She lay on top of him as the temperature dropped and the sky filled with stars. Wrapping his arms around her torso, he warmed her as best he could.
Before she rolled off, she bent to kiss him and whisper, “Boy, I think we should start seeing each other. You know how to have fun.” Dahl grinned and tried to ignore the voice in his mind that called him a slut, a rebound, and said she would throw him away when his novelty was gone.

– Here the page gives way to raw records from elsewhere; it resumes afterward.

Lemma split_at_entry (a l l1 l2 : list Server.LogEntry) (x : Server.LogEntry) :
  a ++ l = l1 ++ x :: l2 →
  (∃ l2', a = l1 ++ x :: l2') ∨ (∃ p, l1 = a ++ p ∧ l = p ++ x :: l2).
Proof.
  revert l1. induction a as [|y a IH]; intros l1 Heq; simpl in *.
  - right. by exists l1.
  - destruct l1 as [|z l1]; simpl in *.
    + injection Heq as -> <-. left. by exists a.
    + injection Heq as -> Heq.
      destruct (IH l1 Heq) as [[l2' ->]|(p & -> & ->)].
      * left. by exists l2'.
      * right. by exists p.
Qed.

Lemma after_extend (lg l : list Server.LogEntry) :
  (∀ l1 n l2, lg = l1 ++ Server.Saving n :: l2 → n ∈ Server.sent_turns l1) →
  (∀ n, Server.Saving n ∉ l) →
  ∀ l1 n l2, lg ++ l = l1 ++ Server.Saving n :: l2 → n ∈ Server.sent_turns l1.
Proof.
  intros Hlg Hl l1 n l2 Heq.
  destruct (split_at_entry _ _ _ _ _ Heq) as [[l2' ->]|(p & -> & ->)].
  - by eapply Hlg.
  - exfalso. apply (Hl n). apply elem_of_app. right. apply elem_of_cons. by left.
Qed.

Lemma ordered_accepted (e : Ext) (frames : list JSON) :
  Server.Ordered (Server.accepted e frames).
Proof.
  constructor; simpl; try done.
  - constructor.
  - intros [|? ?] n l2; simpl; intros [=].
Qed.
(** The contributor entries on which lines 36, 37 and the two joins go
    through: a dict whose affiliation, if any, is a str, and whose name is a
    str unless the affiliation matches the academic pattern (the name of such
    an entry is never read). *)
Definition author_accepted (author : value) : bool :=
  match author with
  | VDict d =>
      match get_or d "affiliation" (VStr "") with
      | VStr aff =>
          Re.search_str academic_pattern aff ||
          match dict_lookup d "name" with
          | Some (VStr _) => true
          | _ => false
          end
      | _ => false
      end
  | _ => false
  end.

Definition paper_accepted (paper : value) : bool :=
  match paper with
  | VDict d =>
      match py_iter (get_or d "authors" (VList [])) with
      | Ok authors => forallb author_accepted authors
      | Raise _ => false
      end
  | _ => false
  end.

(** The name and the affiliation text of a well-shaped contributor entry. *)
Definition author_name (author : value) : string :=
  match author with
  | VDict d => match dict_lookup d "name" with Some (VStr s) => s | _ => "" end
  | _ => ""
  end.

Definition author_affiliation (author : value) : string :=
  match author with
  | VDict d => match dict_lookup d "affiliation" with Some (VStr s) => s | _ => "" end
  | _ => ""
  end.

Definition non_academic (author : value) : bool :=
  negb (Re.search_str academic_pattern (author_affiliation author)).

Definition company (author : value) : bool :=
  Re.search_str company_pattern (author_affiliation author).

Fixpoint lower_str (s : string) : string :=
  match s with
  | EmptyString => EmptyString
  | String c s' => String (Re.lower c) (lower_str s')
  end.

(** The search service answers with a client error and a JSON body; the
    detail service likewise. *)
Definition world_rate_limited : world :=
  mkWorld
    (fun _ _ => Responded 429 (Some (VDict [("error", VStr "API rate limit exceeded")])))
    (fun _ => true) (fun _ _ _ => None).

(** The services answer with JSON objects that lack the expected keys. *)
Definition world_bare : world :=
  mkWorld (fun _ _ => Responded 200 (Some (VDict [("header", VDict [])])))
          (fun _ => true) (fun _ _ _ => None).

(** Two records under two searched identifiers, the first of which cannot
    be classified. *)
Definition half_broken_details : list (string * value) :=
  [("102", VDict nameless_paper); ("101", VDict sample_paper)].

Definition world_half_broken : world := world_of ["102"; "101"] half_broken_details.

(** * Properties *)

(** ** The error monad and comprehensions *)

Lemma obind_Ok_inv {A B} (m : outcome A) (f : A -> outcome B) (b : B) :
  obind m f = Ok b -> exists a, m = Ok a /\ f a = Ok b.
Proof.
  destruct m as [a|e]; simpl; intros H; [eauto | discriminate].
Qed.

Lemma list_comp_app {A B} (cond : A -> outcome bool) (elt : A -> outcome B)
    (l1 l2 : list A) :
  list_comp cond elt (l1 ++ l2) =
  (r1 <~ list_comp cond elt l1 ;; r2 <~ list_comp cond elt l2 ;; Ok (r1 ++ r2)).
Proof.
  induction l1 as [|x l1 IH]; simpl.
  - destruct (list_comp cond elt l2); reflexivity.
  - destruct (cond x) as [[|]|e]; simpl; try reflexivity.
    + destruct (elt x) as [y|e]; simpl; try reflexivity.
      rewrite IH.
      destruct (list_comp cond elt l1) as [r1|e]; simpl; try reflexivity.
      destruct (list_comp cond elt l2) as [r2|e]; reflexivity.
    + exact IH.
Qed.

Lemma list_comp_app_inv {A B} (cond : A -> outcome bool) (elt : A -> outcome B)
    (l1 l2 : list A) (r : list B) :
  list_comp cond elt (l1 ++ l2) = Ok r ->
  exists r1 r2, list_comp cond elt l1 = Ok r1 /\
                list_comp cond elt l2 = Ok r2 /\ r = r1 ++ r2.
Proof.
  rewrite list_comp_app. intros H.
  apply obind_Ok_inv in H as (r1 & H1 & H).
  apply obind_Ok_inv in H as (r2 & H2 & H).
  injection H as <-. eauto.
Qed.

(** A comprehension whose condition cannot raise keeps exactly the elements
    of the filtered list. *)
Lemma list_comp_filter {A B} (p : A -> bool) (elt : A -> outcome B) (l : list A) :
  list_comp (fun x => Ok (p x)) elt l =
  list_comp (fun x => Ok true) elt (filter p l).
Proof.
  induction l as [|x l IH]; simpl; [reflexivity|].
  destruct (p x); simpl; [|exact IH].
  destruct (elt x); simpl; [|reflexivity]. now rewrite IH.
Qed.

Lemma list_comp_all_length {A B} (elt : A -> outcome B) (l : list A) (r : list B) :
  list_comp (fun x => Ok true) elt l = Ok r -> length r = length l.
Proof.
  revert r. induction l as [|x l IH]; simpl; intros r H.
  - now injection H as <-.
  - apply obind_Ok_inv in H as (y & _ & H).
    apply obind_Ok_inv in H as (r' & Hr' & H).
    injection H as <-. simpl. f_equal. now apply IH.
Qed.

Lemma list_comp_all_Raise {A B} (elt : A -> outcome B) (l : list A) (e : exn) :
  list_comp (fun x => Ok true) elt l = Raise e ->
  exists x, In x l /\ elt x = Raise e.
Proof.
  induction l as [|x l IH]; simpl; [discriminate|].
  destruct (elt x) as [y|e'] eqn:Hx; simpl.
  - destruct (list_comp _ elt l) as [r|e'] eqn:Hl; simpl; [discriminate|].
    intros H. injection H as ->.
    destruct (IH eq_refl) as (x' & Hin & Hx'). eauto.
  - intros H. injection H as ->. eauto.
Qed.

Lemma all_str_map_VStr (l : list string) : all_str (map VStr l) = Ok l.
Proof.
  induction l as [|s l IH]; simpl; [reflexivity|]. now rewrite IH.
Qed.

Lemma all_str_inv (l : list value) (r : list string) :
  all_str l = Ok r -> l = map VStr r.
Proof.
  revert r. induction l as [|v l IH]; simpl; intros r H.
  - now injection H as <-.
  - destruct v; try discriminate.
    apply obind_Ok_inv in H as (r' & Hr' & H). injection H as <-.
    simpl. f_equal. now apply IH.
Qed.

Lemma map_VStr_app_inv (l1 l2 : list value) (r : list string) :
  l1 ++ l2 = map VStr r ->
  exists r1 r2, l1 = map VStr r1 /\ l2 = map VStr r2 /\ r = r1 ++ r2.
Proof.
  revert r. induction l1 as [|v l1 IH]; simpl; intros r H.
  - exists [], r. auto.
  - destruct r as [|s r]; [discriminate|]. simpl in H.
    injection H as -> H. destruct (IH _ H) as (r1 & r2 & -> & -> & ->).
    exists (s :: r1), r2. auto.
Qed.

(** ** The classifier *)

(** What a returned row was computed from. *)
Lemma extract_paper_data_inv (paper : list (string * value)) (authors : list value)
    (r : row) :
  dict_lookup paper "authors" = Some (VList authors) ->
  extract_paper_data (VDict paper) = Ok r ->
  exists names comps,
    non_academic_authors_of authors = Ok (map VStr names) /\
    company_affiliations_of authors = Ok (map VStr comps) /\
    r = mkRow (get_or paper "uid" (VStr "")) (get_or paper "title" (VStr ""))
              (get_or paper "pubdate" (VStr ""))
              (String.concat ", " names) (String.concat ", " comps)
              (get_or paper "elocationid" (VStr "")).
Proof.
  intros Ha. unfold extract_paper_data, py_get. rewrite Ha. simpl.
  destruct (non_academic_authors_of authors) as [na|e]; simpl; [|discriminate].
  destruct (company_affiliations_of authors) as [co|e]; simpl; [|discriminate].
  unfold str_join, py_str_items. simpl.
  destruct (all_str na) as [names|e] eqn:Hna; simpl; [|discriminate].
  destruct (all_str co) as [comps|e] eqn:Hco; simpl; [|discriminate].
  intros H. injection H as <-.
  exists names, comps. apply all_str_inv in Hna, Hco. subst. auto.
Qed.
Lemma add_new_key_NoDup fuel keys w keys' w' t :
  add_new_key fuel keys w = Some (Done keys', w', t) ->
  NoDup (map id keys) -> NoDup (map id keys').
Proof.
  intros H Hnd. apply add_new_key_fresh in H.
  destruct H as (key & -> & Hfresh).
  rewrite map_app. now apply NoDup_snoc.
Qed.

Lemma reload_keys_NoDup fuel keyring add_new now w keys' w' t :
  reload_keys fuel keyring add_new now w = Some (Done keys', w', t) ->
  NoDup (accepted_ids now (pop_lines (file_text (w_read w O)))) ->
  NoDup (map id keys').
Proof.
  intros H Hids.
  destruct (reload_keys_load fuel keyring add_new now w) as (w1 & _ & _ & _ & E).
  rewrite E in H. clear E. bind_inv H. clear Hrun. bind_inv H.
  destruct a0 as [keys|e];
    [|apply ret_Some in H; destruct H as (H & _); discriminate].
  apply load_keys_ids in Hrun. cbn [map app] in Hrun.
  rewrite <- Hrun in Hids.
  destruct add_new;
    [|apply ret_Some in H; destruct H as (H & _); now injection H as ->].
  bind_inv H. destruct a0 as [keys1|e];
    [|apply ret_Some in H; destruct H as (H & _); discriminate].
  apply add_new_key_NoDup in Hrun0; [|exact Hids].
  bind_inv H. destruct a0 as [contents|e];
    [|apply ret_Some in H; destruct H as (H & _); discriminate].
  bind_inv H. destruct a0;
    apply ret_Some in H; destruct H as (H & _); [|discriminate].
  now injection H as ->.
Qed.

Lemma reload_NoDup fuel keyring add_new w keyring' r w' t :
  _dbus_keyring_reload fuel keyring add_new w = Some ((keyring', r), w', t) ->
  NoDup (map id (keys keyring)) ->
  NoDup (file_ids w) ->
  NoDup (map id (keys keyring')).
Proof.
  intros H Hold Hids. apply reload_inv in H.
  destruct H as [e Hres _|e w1 w2 _ Hres _
                |w1 w2 w3 res tl tk tu Hread _ Hkeys Hres _ _].
  - now injection Hres as ->.
  - now injection Hres as ->.
  - destruct res as [keys'|e]; cbn in Hres.
    + injection Hres as -> _. cbn [set_keys keys].
      apply reload_keys_NoDup in Hkeys; [exact Hkeys|].
      rewrite Hread. exact Hids.
    + now injection Hres as ->.
Qed.

Lemma keyring_new_Some w keyring w' t :
  _dbus_keyring_new w = Some (Some keyring, w', t) ->
  keys keyring = []
  /\ w_clock w' = w_clock w /\ w_read w' = w_read w.
Proof.
  unfold _dbus_keyring_new, _dbus_string_init. intros H.
  repeat (rewrite bind_alloc in H;
          destruct (w_memory _ O); cbn [negb] in H;
          [|apply ret_Some in H; destruct H as (H & _); discriminate]).
  apply ret_Some in H. destruct H as (H & -> & _).
  injection H as ->. auto.
Qed.
(** ** Codecs *)

Record codec (A : Type) : Type := Codec {
  c_read : reader A;          (* [T::read_options] *)
  c_write : A → writer;       (* [t.write_options] *)
  c_enc : A → bytes;          (* the bytes of a value on the wire *)
  c_wf : A → bool;            (* the values of the type, of representable length *)
}.
Arguments Codec {A}.
Arguments c_read {A}. Arguments c_write {A}. Arguments c_enc {A}. Arguments c_wf {A}.

(** The promise of an implementation pair: writing appends the encoding, reading
    takes it back. *)
Class CodecOk {A} (c : codec A) : Prop := {
  codec_appends a : c_wf c a = true → appends (c_write c a) (c_enc c a);
  codec_reads a : c_wf c a = true → reads (c_read c) (c_enc c a) a;
}.

(** *** Integers *)

Definition uint_wf (n : nat) (z : Z) : bool := ((0 <=? z) && (z <? 2 ^ (8 * Z.of_nat n)))%Z.

Lemma uint_wf_in n z : uint_wf n z = true ↔ in_u (8 * Z.of_nat n) z.
Proof. unfold uint_wf, in_u. rewrite andb_true_iff, Z.leb_le, Z.ltb_lt. done. Qed.

Definition uint (n : nat) : codec Z :=
  Codec (read_uint n) (write_uint n) (le_enc n) (uint_wf n).

Definition u8 := uint 1.
Definition u16 := uint 2.
Definition u32 := uint 4.
Definition u64 := uint 8.

Lemma reads_u32 z : in_u 32 z → reads (c_read u32) (le_enc 4 z) z.
Proof. apply (reads_uint 4). Qed.

Lemma in_u_len {A} w (l : list A) : (zlen l < 2 ^ w)%Z → in_u w (zlen l).
Proof. pose proof (zlen_nonneg l). by split. Qed.

Lemma appends_u32 z : appends (c_write u32 z) (le_enc 4 z).
Proof. apply appends_bytes. Qed.

#[export] Instance uint_ok n : CodecOk (uint n).
Proof.
  split; intros z Hz; cbn in *.
  - apply appends_bytes.
  - apply reads_uint. by apply uint_wf_in.
Qed.
#[export] Instance u8_ok : CodecOk u8 := uint_ok 1.
#[export] Instance u16_ok : CodecOk u16 := uint_ok 2.
#[export] Instance u32_ok : CodecOk u32 := uint_ok 4.
#[export] Instance u64_ok : CodecOk u64 := uint_ok 8.

(** *** Fields and structs *)

Section struct.
Context {A B : Type}.

(** Two fields, the first one first. *)
Definition pair (ca : codec A) (cb : codec B) : codec (A * B) := Codec
  (a ← c_read ca; b ← c_read cb; mret (a, b))
  (λ '(a, b), c_write ca a ;;; c_write cb b)
  (λ '(a, b), c_enc ca a ++ c_enc cb b)
  (λ '(a, b), c_wf ca a && c_wf cb b).

(** A struct with the fields of [ca]. *)
Definition struct (ca : codec A) (mk : A → B) (fields : B → A) : codec B := Codec
  (a ← c_read ca; mret (mk a))
  (λ b, c_write ca (fields b))
  (λ b, c_enc ca (fields b))
  (λ b, c_wf ca (fields b)).

#[export] Instance pair_ok ca cb : CodecOk ca → CodecOk cb → CodecOk (pair ca cb).
Proof.
  intros Ha Hb. split; intros [a b]; cbn; rewrite andb_true_iff; intros [Wa Wb].
  - apply appends_seq; by apply codec_appends.
  - eapply reads_bind; [by apply codec_reads|].
    eapply reads_last; [by apply codec_reads|apply reads_ret].
Qed.

Lemma struct_ok ca mk fields :
  CodecOk ca → (∀ b, mk (fields b) = b) → CodecOk (struct ca mk fields).
Proof.
  intros Ha Hm. split; intros b Wb; cbn in *; [by apply codec_appends|].
  eapply reads_last; [by apply codec_reads|].
  rewrite Hm. apply reads_ret.
Qed.
End struct.
Notation "c1 ⊗ c2" := (pair c1 c2) (at level 40, left associativity).

(** *** Strings *)

(** The derived implementation of [McapString]. *)
Definition parse_string : reader rstring :=
  len ← c_read u32;
  b ← read_exact len;
  if utf8_valid b then mret b else mthrow BadUtf8.

(** [write_string] *)
Definition write_string (s : rstring) : writer :=
  c_write u32 (as_u32 (zlen s)) ;;; write_bytes s.

Definition string_enc (s : rstring) : bytes := le_enc 4 (zlen s) ++ s.
Definition string_wf (s : rstring) : bool := utf8_valid s && (zlen s <? 2 ^ 32)%Z.

Definition rstr : codec rstring := Codec parse_string write_string string_enc string_wf.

Don’t you wonder how you stack up against a hundred other men? Mordred sneered inside his skull. I guess time will tell.
Chapter One
Sin City was the rendezvous point for Jane and a holy sniper. Warm May sun highlighted a palm-studded cityscape as her flight touched down in McCarran. Navigating the airport was no big deal, and Jane grinned as she breezed through the brightly lit, crowded corridors, past an array of slot machines, and out to a cab on the passenger access road. The budget hotel she’d booked off the Strip was utterly unexciting, so she dropped her bags and got ready for a night out by slipping into a gauzy sundress and flannel. All of her pants were so baggy she couldn’t keep them up. Dresses and avoiding mirrors were a quick fix. Jane laced her boots, grabbed her bag, and headed for Fremont Street. Sister Mary wasn’t getting in until tomorrow, so tonight was her chance for carefree, alcohol-infused rollicking prior to having a gun-toting nun at her side.
Staring out the cab window, Jane’s mind wandered to a cave, small and dark, with a tiny fissure of light connecting her to the outside world. No one could find her— well no one except Ian and Dahl. Just like St. Barbara... She shook her head. Why did St. Barbara always wander in on her thoughts uninvited? Of all the saints in Jane’s head, why was Barbara the one who gave her regular visions? It kind of sucked, since Barbara had spent her short life hiding, being tortured, and then martyred. Jane pushed the images aside, paid the driver, and stepped out into the neon evening.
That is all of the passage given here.